In Silico Pharmacol. 2021 Jan 3;9(1):6. doi: 10.1007/s40203-020-00066-7. eCollection 2021.
P-glycoprotein (P-gp), which was first identified in cancer cells, is an ATP-dependent efflux transporter that expels a wide variety of cytotoxic compounds out of cells. This transporter can decrease the bioavailability of therapeutic drugs by preventing their sufficient intracellular accumulation. Over expression of P-gp in cancer cells lead to multidrug resistance (MDR) phenotype that is one of the main reasons for the failure of chemotherapy. Hence, P-gp inhibition is a favorable method to reverse MDR. In this study, the lignanamides from were docked against P-gp to recognize potential binding affinities of these phytochemicals. Tariquidar and zosuquidar, two well-known P-gp inhibitors, were selected as the control ligands. It was observed that cannabisin M and cannabisin N exhibited higher binding affinities (- 10.2 kcal/mol) to drug-binding pocket of P-gp when compared with tariquidar and zosuquidar that showed binding affinities of - 10.1 and - 9.6 kcal/mol, respectively. Based on these findings, cannabisin M and cannabisin N could be good drug candidates against P-gp.

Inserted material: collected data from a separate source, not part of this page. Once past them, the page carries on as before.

(** C1. Two timestamps ten minutes apart lie in different five-minute
    buckets, whether the bucket is found by [Round] or by rounding down,
    and yet the Message-Id generated for one message at the two times is
    the same: the bucket is formatted and never written to the hash. *)
Theorem messageID_equal_in_different_buckets (env : Env) (e : Email.t) :
  time.Round 0 (5 * time.Minute) ≠ time.Round (10 * time.Minute) (5 * time.Minute)
  ∧ 0 `div` (5 * time.Minute) ≠ (10 * time.Minute) `div` (5 * time.Minute)
  ∧ messageID env e 0 = messageID env e (10 * time.Minute).
Proof.
  split; [vm_compute; discriminate|].
  split; [vm_compute; discriminate|].
  apply messageID_ts_irrelevant.
Qed.

End MessageID.

(** ** The header assembler *)

Section MsgHeaders.

Context (env : Env) (now : time.Time).

(** With a nil [Headers] map an empty sender is refused. *)
Lemma msgHeaders_nil_Headers_empty_From (e : Email.t) :
  Email.Headers e = None → Email.From e = "" →
  msgHeaders env e now = inl errFromEmpty.
Proof.
  intros Hh Hf. unfold msgHeaders. rewrite Hh, Hf.
  destruct (negb (textproto.has ∅ to) && (0 <? len (Email.To e)));
  destruct (_ && (0 <? len (Email.CC e)));
  destruct (_ && negb (bool_decide (Email.Subject e = "")));
  reflexivity.
Qed.

Lemma has_insert (m : MIMEHeader) (k k' : string) (v : list string) :
  textproto.has (<[k := v]> m) k' = bool_decide (k = k') || textproto.has m k'.
Proof.
  unfold textproto.has. destruct (decide (k = k')) as [->|Hne].
  - rewrite lookup_insert_eq, (bool_decide_eq_true_2 (k' = k')) by done.
    apply bool_decide_eq_true_2. eauto.
  - rewrite lookup_insert_ne, (bool_decide_eq_false_2 (k = k')) by done.
    reflexivity.
Qed.

(** The last loop of [msgHeaders] adds the fields of [hs] that [res]
    does not have and changes no field that [res] has. *)
Lemma merge_lookup (res hs : MIMEHeader) (k : string) :
  map_fold (λ field vals res,
              if negb (textproto.has res field) then <[field := vals]> res else res)
           res hs !! k
  = match res !! k with Some v => Some v | None => hs !! k end.
Proof.
  revert k.
  apply (map_fold_weak_ind
           (λ r (m : MIMEHeader),
              ∀ k, r !! k = match res !! k with Some v => Some v | None => m !! k end)).
  - intros k. rewrite lookup_empty. destruct (res !! k); reflexivity.
  - intros i x m r Hi IH k. unfold textproto.has.
    case_bool_decide as Hr; cbn [negb].
    + destruct Hr as [v Hv]. destruct (decide (i = k)) as [->|Hne].
      * rewrite Hv. rewrite IH, Hi in Hv. destruct (res !! k); [congruence|discriminate].
      * rewrite lookup_insert_ne by done. apply IH.
    + destruct (decide (i = k)) as [->|Hne].
      * rewrite !lookup_insert_eq.
        assert (Hn : r !! k = None).
        { destruct (r !! k); [exfalso; apply Hr; eauto | done]. }
        rewrite IH, Hi in Hn. destruct (res !! k); [discriminate|reflexivity].
      * rewrite !lookup_insert_ne by done. apply IH.
Qed.

(** The assembler on a [Headers] map that is not nil: it never fails,
    each of To, Cc, From, Subject, Date and Message-Id holds what
    [Headers] holds for it, which is nothing when [Headers] lacks the
    field, Mime-Version is ["1.0"], and the other fields of [Headers] are
    taken over. *)
Lemma msgHeaders_nonnil_Headers (e : Email.t) (hs : MIMEHeader) :
  Email.Headers e = Some hs →
  ∃ res,
    msgHeaders env e now = inr res
    ∧ (∀ k, k ∈ [to; cc; from; subject; date; msgID] →
            res !! k = Some (textproto.index hs k))
    ∧ res !! mimeVers = Some ["1.0"]
    ∧ (∀ k, k ∉ [to; cc; from; subject; date; msgID; mimeVers] →
            res !! k = hs !! k).
Proof.
  intros Hh. unfold msgHeaders. rewrite Hh. cbn [foldl].
  set (res0 := <[msgID := _]> (<[date := _]> (<[subject := _]>
                 (<[from := _]> (<[cc := _]> (<[to := _]> (∅ : MIMEHeader))))))).
  assert (H6 : ∀ k, k ∈ [to; cc; from; subject; date; msgID] →
                    res0 !! k = Some (textproto.index hs k)).
  { intros k Hk. subst res0.
    repeat (apply elem_of_cons in Hk as [->|Hk]);
      [.. | apply elem_of_nil in Hk; destruct Hk];
      repeat (rewrite lookup_insert_eq || rewrite lookup_insert_ne by done);
      reflexivity. }
  assert (Hhas : ∀ k, k ∈ [to; cc; from; subject; date; msgID] →
                      textproto.has res0 k = true).
  { intros k Hk. apply bool_decide_eq_true_2. rewrite (H6 k Hk). eauto. }
  rewrite (Hhas to) by (rewrite !elem_of_cons; auto 10). cbn [negb andb].
  rewrite (Hhas cc) by (rewrite !elem_of_cons; auto 10). cbn [negb andb].
  rewrite (Hhas subject) by (rewrite !elem_of_cons; auto 10). cbn [negb andb].
  rewrite (Hhas from) by (rewrite !elem_of_cons; auto 10). cbn [negb andb].
  rewrite (Hhas date) by (rewrite !elem_of_cons; auto 10). cbn [negb].
  rewrite (Hhas msgID) by (rewrite !elem_of_cons; auto 10). cbn [negb].
  assert (Hmv : textproto.has res0 mimeVers = false).
  { apply bool_decide_eq_false_2. subst res0.
    rewrite !lookup_insert_ne by done. rewrite lookup_empty.
    intros [? ?]. discriminate. }
  rewrite Hmv. cbn [negb].
  eexists. split; [reflexivity|]. unfold textproto.Set_.
  split; [|split].
  - intros k Hk. rewrite merge_lookup.
    rewrite lookup_insert_ne.
    + rewrite (H6 k Hk). reflexivity.
    + intros <-. repeat (apply elem_of_cons in Hk as [Hk|Hk]; [discriminate|]).
      apply elem_of_nil in Hk. destruct Hk.
  - rewrite merge_lookup, lookup_insert_eq. reflexivity.
  - intros k Hk. repeat apply not_elem_of_cons in Hk as [? Hk].
    rewrite merge_lookup. subst res0.
    rewrite !lookup_insert_ne by congruence. rewrite lookup_empty. reflexivity.
Qed.

(** The assembler on a nil [Headers] map, for a sender that is not
    empty: it returns the fields derived from the message and the
    defaults. *)
Lemma msgHeaders_nil_Headers (e : Email.t) :
  Email.Headers e = None → Email.From e ≠ "" →
  ∃ res,
    msgHeaders env e now = inr res
    ∧ res !! from = Some [Email.From e]
    ∧ res !! to = (if 0 <? len (Email.To e)
                   then Some [String.concat ", " (Email.To e)] else None)
    ∧ res !! cc = (if 0 <? len (Email.CC e)
                   then Some [String.concat ", " (Email.CC e)] else None)
    ∧ res !! subject = (if bool_decide (Email.Subject e = "") then None
                        else Some [Email.Subject e])
    ∧ res !! date = Some [Format env now time.RFC1123Z]
    ∧ res !! msgID = Some [messageID env e now]
    ∧ res !! mimeVers = Some ["1.0"].
Proof.
  intros Hh Hf. unfold msgHeaders. rewrite Hh.
  rewrite (bool_decide_eq_false_2 (Email.From e = "")) by exact Hf.
  unfold textproto.Set_.
  assert (He : ∀ k, textproto.has ∅ k = false).
  { intros k. apply bool_decide_eq_false_2. rewrite lookup_empty.
    intros [? ?]. discriminate. }
  destruct (0 <? len (Email.To e)); destruct (0 <? len (Email.CC e));
    destruct (bool_decide (Email.Subject e = ""));
    repeat (first [ rewrite has_insert
                  | rewrite He
                  | rewrite (bool_decide_eq_false_2 (_ = _)) by done
                  | rewrite (bool_decide_eq_true_2 (_ = _)) by done ];
            cbn [negb andb orb]);
    (eexists; split; [reflexivity|]);
    repeat split;
    repeat (rewrite lookup_insert_eq || rewrite lookup_insert_ne by done);
    rewrite ?lookup_empty; reflexivity.
Qed.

P-糖蛋白(P-gp)最早在癌细胞中被发现,是一种依赖ATP的外排转运蛋白,可将多种细胞毒性化合物排出细胞。这种转运蛋白可通过阻止治疗药物在细胞内充分蓄积来降低其生物利用度。癌细胞中P-糖蛋白的过度表达会导致多药耐药(MDR)表型,这是化疗失败的主要原因之一。因此,抑制P-糖蛋白是逆转多药耐药的一种有效方法。在本研究中,将来自[具体来源未提及]的木脂酰胺与P-糖蛋白对接,以识别这些植物化学物质的潜在结合亲和力。选择两种著名的P-糖蛋白抑制剂他林洛尔和唑尼沙胺作为对照配体。结果发现,与他林洛尔和唑尼沙胺相比,大麻素M和大麻素N对P-糖蛋白的药物结合口袋表现出更高的结合亲和力(-10.2千卡/摩尔),他林洛尔和唑尼沙胺的结合亲和力分别为-10.1和-9.6千卡/摩尔。基于这些发现,大麻素M和大麻素N可能是对抗P-糖蛋白的良好候选药物。